(** * rescheduler: a run-coalescing scheduler

    Shallow embedding of [rescheduler.go] as an interleaving transition
    system.  Every statement of [Run], [threadRun] and [Wait] is one atomic
    step of the goroutine executing it; a schedule is the list of events in
    the order in which they happen, and any number of goroutines may call
    [Run] and [Wait] at any time.

    The caller-supplied [call] function is opaque: its execution is the
    interval between the step that enters it and the step at which it
    returns, and the two counters [started] and [finished] instrument it.  It
    is assumed to return without panicking; an execution that takes long is
    a worker that is not scheduled for long.

    [Wait] evaluates the field [r.done] without holding the mutex; the read
    is a step of its own, followed by the receive on the channel read. *)

From Stdlib Require Import ZArith Lia List Bool.
From stdpp Require Import base list numbers.

Open Scope Z_scope.

(** ** Data *)

(** [const ( R_RUNNING byte = 1; R_RERUN byte = 2 )] *)
Definition R_RUNNING : Z := 1.
Definition R_RERUN : Z := 2.

(** The three states of the instance, as values of the packed byte [me]. *)
Definition IDLE : Z := 0.
Definition RUNNING : Z := R_RUNNING.
Definition RUNNING_WITH_RERUN_PENDING : Z := Z.lor R_RUNNING R_RERUN.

### [What you have to do]
Retype only the stretch of lines above starting at the one with "a worker that is not scheduled for long." and stopping at the one with "Open Scope Z_scope.", exactly as written, with both kept.

### [Response to this task]
    a worker that is not scheduled for long.

    [Wait] evaluates the field [r.done] without holding the mutex; the read
    is a step of its own, followed by the receive on the channel read. *)

From Stdlib Require Import ZArith Lia List Bool.
From stdpp Require Import base list numbers.

Open Scope Z_scope.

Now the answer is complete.